**Your task:** Only those lines running from the start of the listing below through the line that holds "the computation stops" are to be written out, exactly and in full.

^^^^^^^^

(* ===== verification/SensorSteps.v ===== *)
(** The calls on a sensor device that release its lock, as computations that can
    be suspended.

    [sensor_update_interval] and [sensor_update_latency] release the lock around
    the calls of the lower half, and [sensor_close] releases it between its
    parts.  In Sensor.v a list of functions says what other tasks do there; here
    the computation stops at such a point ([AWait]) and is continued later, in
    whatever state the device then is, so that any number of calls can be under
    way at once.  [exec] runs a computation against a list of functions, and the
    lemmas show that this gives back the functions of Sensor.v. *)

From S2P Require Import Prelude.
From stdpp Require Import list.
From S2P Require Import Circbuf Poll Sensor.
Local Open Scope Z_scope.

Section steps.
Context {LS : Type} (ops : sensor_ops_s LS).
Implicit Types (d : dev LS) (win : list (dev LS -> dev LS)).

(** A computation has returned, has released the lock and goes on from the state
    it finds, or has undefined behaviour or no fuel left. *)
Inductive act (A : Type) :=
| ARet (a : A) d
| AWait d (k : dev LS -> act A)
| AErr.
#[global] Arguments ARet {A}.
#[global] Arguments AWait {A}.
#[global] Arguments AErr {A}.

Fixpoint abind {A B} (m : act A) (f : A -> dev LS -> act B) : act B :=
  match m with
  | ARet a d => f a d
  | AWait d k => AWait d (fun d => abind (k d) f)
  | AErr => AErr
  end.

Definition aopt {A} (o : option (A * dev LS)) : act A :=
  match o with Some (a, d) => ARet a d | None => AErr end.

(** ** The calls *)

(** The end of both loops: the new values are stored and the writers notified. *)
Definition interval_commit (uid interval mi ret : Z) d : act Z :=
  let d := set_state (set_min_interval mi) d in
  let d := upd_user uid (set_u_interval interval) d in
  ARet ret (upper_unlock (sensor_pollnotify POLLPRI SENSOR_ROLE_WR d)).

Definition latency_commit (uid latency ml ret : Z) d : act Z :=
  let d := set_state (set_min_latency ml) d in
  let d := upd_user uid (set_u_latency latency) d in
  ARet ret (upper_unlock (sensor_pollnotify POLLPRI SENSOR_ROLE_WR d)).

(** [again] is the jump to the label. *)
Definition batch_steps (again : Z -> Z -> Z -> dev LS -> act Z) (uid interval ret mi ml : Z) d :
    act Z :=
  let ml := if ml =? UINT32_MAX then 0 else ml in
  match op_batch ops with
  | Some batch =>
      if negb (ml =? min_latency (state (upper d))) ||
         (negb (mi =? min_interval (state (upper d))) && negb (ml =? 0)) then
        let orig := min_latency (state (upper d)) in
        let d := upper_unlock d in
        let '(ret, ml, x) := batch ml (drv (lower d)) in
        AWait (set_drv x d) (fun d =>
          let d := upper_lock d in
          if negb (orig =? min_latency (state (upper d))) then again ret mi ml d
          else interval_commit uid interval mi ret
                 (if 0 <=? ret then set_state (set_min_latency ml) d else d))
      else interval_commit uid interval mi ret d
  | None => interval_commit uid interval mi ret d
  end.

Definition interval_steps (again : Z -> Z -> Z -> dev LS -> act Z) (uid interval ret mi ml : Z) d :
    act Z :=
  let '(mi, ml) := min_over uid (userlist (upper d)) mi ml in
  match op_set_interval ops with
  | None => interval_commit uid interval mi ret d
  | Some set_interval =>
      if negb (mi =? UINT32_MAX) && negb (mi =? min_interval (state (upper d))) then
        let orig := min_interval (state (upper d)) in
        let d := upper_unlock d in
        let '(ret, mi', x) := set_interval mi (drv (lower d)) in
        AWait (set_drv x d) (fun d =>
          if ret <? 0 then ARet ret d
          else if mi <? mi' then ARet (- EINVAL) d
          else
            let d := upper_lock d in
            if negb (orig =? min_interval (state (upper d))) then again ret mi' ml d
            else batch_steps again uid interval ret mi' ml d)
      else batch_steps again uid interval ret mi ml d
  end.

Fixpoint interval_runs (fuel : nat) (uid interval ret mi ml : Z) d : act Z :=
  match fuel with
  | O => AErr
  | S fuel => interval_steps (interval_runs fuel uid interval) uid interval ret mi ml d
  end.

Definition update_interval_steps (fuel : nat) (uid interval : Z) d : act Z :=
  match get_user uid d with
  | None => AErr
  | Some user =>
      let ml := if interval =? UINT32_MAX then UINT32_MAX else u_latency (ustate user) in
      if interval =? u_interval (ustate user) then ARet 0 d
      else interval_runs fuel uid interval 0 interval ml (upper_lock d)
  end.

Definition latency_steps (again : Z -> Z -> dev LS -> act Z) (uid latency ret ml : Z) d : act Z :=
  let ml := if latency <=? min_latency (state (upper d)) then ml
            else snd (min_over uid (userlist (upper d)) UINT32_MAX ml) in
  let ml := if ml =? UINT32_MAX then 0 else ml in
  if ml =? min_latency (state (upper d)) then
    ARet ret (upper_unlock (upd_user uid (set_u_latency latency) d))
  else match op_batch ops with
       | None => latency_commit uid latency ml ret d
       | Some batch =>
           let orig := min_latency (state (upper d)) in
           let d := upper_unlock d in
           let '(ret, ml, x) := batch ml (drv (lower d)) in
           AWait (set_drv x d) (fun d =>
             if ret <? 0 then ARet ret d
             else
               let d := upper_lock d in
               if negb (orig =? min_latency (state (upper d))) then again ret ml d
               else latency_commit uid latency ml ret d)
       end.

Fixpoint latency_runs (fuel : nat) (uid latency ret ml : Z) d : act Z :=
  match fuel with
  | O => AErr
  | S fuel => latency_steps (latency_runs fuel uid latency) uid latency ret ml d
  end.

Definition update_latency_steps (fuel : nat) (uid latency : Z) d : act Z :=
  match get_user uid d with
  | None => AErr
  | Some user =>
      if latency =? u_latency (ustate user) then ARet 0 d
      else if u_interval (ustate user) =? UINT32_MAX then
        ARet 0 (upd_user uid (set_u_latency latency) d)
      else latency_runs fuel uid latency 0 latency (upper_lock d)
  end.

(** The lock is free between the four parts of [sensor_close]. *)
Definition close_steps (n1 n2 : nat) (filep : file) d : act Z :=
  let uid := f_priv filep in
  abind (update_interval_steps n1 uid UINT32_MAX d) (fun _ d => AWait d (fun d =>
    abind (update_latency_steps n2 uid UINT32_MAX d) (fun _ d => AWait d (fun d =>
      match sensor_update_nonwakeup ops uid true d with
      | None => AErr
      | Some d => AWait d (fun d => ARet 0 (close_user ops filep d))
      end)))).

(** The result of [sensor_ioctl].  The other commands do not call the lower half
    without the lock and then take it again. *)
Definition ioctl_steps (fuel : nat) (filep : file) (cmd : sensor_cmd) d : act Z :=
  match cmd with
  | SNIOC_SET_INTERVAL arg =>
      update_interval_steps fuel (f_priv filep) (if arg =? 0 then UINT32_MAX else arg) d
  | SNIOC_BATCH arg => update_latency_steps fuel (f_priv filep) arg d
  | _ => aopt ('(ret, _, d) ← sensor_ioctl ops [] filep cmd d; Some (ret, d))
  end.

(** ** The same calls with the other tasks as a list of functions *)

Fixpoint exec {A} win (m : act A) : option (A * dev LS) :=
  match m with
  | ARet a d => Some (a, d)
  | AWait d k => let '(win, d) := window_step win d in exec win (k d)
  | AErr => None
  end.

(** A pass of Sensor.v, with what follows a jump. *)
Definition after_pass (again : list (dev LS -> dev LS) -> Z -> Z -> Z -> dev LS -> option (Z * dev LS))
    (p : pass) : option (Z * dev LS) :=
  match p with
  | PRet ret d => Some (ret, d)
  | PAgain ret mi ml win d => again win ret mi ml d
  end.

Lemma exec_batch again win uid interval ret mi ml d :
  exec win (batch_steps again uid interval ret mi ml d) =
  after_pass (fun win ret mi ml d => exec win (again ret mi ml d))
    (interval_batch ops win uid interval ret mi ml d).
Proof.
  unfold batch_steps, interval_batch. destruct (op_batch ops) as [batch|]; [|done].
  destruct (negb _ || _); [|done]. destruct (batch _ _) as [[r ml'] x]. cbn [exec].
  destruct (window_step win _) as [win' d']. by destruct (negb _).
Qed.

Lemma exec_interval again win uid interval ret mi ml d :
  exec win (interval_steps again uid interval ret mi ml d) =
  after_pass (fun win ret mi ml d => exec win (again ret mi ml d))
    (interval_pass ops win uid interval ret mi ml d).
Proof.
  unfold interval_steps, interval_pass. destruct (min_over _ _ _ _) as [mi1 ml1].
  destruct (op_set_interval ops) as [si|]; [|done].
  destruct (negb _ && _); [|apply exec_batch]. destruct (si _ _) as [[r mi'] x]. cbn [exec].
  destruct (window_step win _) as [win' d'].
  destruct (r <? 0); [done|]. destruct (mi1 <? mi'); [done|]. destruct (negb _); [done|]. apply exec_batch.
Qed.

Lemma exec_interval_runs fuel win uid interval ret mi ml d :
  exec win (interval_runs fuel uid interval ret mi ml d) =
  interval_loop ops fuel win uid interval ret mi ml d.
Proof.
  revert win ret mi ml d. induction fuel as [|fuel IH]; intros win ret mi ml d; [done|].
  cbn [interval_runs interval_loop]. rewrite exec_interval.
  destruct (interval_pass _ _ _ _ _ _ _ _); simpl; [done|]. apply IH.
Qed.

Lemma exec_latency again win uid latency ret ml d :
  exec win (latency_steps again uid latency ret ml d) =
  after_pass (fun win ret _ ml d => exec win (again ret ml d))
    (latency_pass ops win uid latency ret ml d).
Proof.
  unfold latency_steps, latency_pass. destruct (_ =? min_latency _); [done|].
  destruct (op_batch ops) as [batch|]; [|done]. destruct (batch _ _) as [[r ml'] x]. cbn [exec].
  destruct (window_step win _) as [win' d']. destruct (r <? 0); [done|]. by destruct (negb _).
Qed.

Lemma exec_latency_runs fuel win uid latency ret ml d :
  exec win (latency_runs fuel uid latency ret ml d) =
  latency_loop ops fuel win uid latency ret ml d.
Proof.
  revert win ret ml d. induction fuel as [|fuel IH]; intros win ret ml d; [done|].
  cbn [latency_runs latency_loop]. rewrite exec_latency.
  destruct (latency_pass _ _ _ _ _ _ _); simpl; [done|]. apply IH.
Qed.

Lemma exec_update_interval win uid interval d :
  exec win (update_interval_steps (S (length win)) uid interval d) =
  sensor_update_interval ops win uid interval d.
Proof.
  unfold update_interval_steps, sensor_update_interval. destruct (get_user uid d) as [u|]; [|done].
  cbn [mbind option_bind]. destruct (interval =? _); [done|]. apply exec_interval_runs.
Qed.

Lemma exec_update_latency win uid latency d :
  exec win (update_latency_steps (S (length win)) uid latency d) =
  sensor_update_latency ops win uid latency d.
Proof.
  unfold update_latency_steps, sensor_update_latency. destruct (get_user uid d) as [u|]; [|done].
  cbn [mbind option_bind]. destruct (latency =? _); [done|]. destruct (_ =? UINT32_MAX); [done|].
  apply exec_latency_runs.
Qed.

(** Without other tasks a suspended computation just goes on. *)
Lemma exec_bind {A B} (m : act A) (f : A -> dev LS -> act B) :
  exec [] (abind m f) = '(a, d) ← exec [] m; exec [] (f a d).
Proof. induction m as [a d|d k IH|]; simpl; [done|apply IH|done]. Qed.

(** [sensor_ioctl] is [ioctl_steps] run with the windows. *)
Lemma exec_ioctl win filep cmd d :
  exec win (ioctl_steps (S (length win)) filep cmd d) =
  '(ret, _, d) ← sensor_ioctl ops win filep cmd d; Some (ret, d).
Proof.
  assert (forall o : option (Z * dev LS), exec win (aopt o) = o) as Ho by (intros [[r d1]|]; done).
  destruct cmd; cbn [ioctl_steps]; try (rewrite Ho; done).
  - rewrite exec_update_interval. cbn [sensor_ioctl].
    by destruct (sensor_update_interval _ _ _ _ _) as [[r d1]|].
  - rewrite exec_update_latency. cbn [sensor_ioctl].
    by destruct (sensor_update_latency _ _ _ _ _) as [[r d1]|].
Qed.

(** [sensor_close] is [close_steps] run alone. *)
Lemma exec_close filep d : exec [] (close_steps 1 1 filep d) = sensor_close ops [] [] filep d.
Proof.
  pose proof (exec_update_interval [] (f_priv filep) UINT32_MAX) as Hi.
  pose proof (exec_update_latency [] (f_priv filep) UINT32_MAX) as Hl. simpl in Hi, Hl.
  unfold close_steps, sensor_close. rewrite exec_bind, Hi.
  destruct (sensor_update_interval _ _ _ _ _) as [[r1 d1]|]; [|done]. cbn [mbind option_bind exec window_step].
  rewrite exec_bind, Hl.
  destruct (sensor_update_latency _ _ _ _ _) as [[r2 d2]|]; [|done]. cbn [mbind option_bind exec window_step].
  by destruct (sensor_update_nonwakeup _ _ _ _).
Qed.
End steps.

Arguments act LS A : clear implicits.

^^^^^^^^

**Completed exercise:**
(* ===== verification/SensorSteps.v ===== *)
(** The calls on a sensor device that release its lock, as computations that can
    be suspended.

    [sensor_update_interval] and [sensor_update_latency] release the lock around
    the calls of the lower half, and [sensor_close] releases it between its
    parts.  In Sensor.v a list of functions says what other tasks do there; here
    the computation stops at such a point ([AWait]) and is continued later, in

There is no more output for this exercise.